Keywords: LLM text detection, LLM content detection, metric learning, lightweight model
TL;DR: We propose a metric-based approach for LLM content detection that is balanced among computational costs, accessibility, and performances
Abstract: Current Large Language Models (LLMs) are able to generate texts that are seemingly indistinguishable from those written by human experts. While offering great opportunities, such technologies also pose new challenges in education, science, information security, and a multitude of other areas. To add up, current approaches in LLM text detection either are computationally expensive or need the LLMs' internal computational states, both of which hinder their public accessibility.

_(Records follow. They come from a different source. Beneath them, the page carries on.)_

(** ** Ownership *)

(** C9 A worker or session that does not own a task can neither finish, fail,
    checkpoint nor start it: every report is refused and the queue is unchanged. *)
Theorem foreign_report_ignored q t e now epoch w s r cp :
  tasks q !! t = Some e -> owned_by e w s = false -> res_task_id r = t ->
  record_result_from now epoch w s r q
    = (Ok {| ro_disposition := Stale; ro_state := te_state e; ro_rejected := false |}, q) /\
  fail_unsendable_assignment w s r q = (Ok Stale, q) /\
  record_checkpoint_from w s t cp q = (Ok false, q) /\
  mark_running_from now w s t q = (Err (NotAssignedHere t (te_state e) Running), q).
Proof.
  intros He Ho <-. unfold record_result_from, fail_unsendable_assignment, record_checkpoint_from, mark_running_from.
  rewrite He, Ho. cbn [negb]. rewrite orb_true_r. done.
Qed.

(** A finished entry stays in the table unless retention keeps nothing. *)
Lemma tracked_lookup q1 q' tid l e' :
  tracks tid l q1 q' -> tasks q1 !! tid = Some e' ->
  tasks q' !! tid = Some e' \/ (tasks q' !! tid = None /\ max_terminal_tasks q1 = 0).
Proof.
  intros Htr He. rewrite (tr_tasks _ _ _ _ Htr), He. case_decide as Hl; [right|by left].
  split; [done|]. destruct (decide (1 <= max_terminal_tasks q1)); [|lia]. by destruct (tr_kept _ _ _ _ Htr).
Qed.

To provide better applications for users, especially, in lower-resource settings, this paper presents a new paradigm of metric-based detection for LLM contents that is able to balance among computational costs, accessibility, and performances. Specifically, the detection is performed through utilizing a metric framework to evaluate the similarity between a given text to an equivalent example generated by LLMs and through that determining the former's origination. Additionally, we develop and publish five datasets totalling over 95,000 prompts and responses from human and GPT-3.5 TURBO or GPT-4 TURBO for benchmarking. Experiment studies show that our best architectures maintain F1 scores in between 0.87 to 0.96 across the tested corpora in both same-corpus and out-of-corpus settings, either with or without paraphrasing. The metric framework also spends significantly less time in training and inference compared the supervised RoBERTa in multiple tests.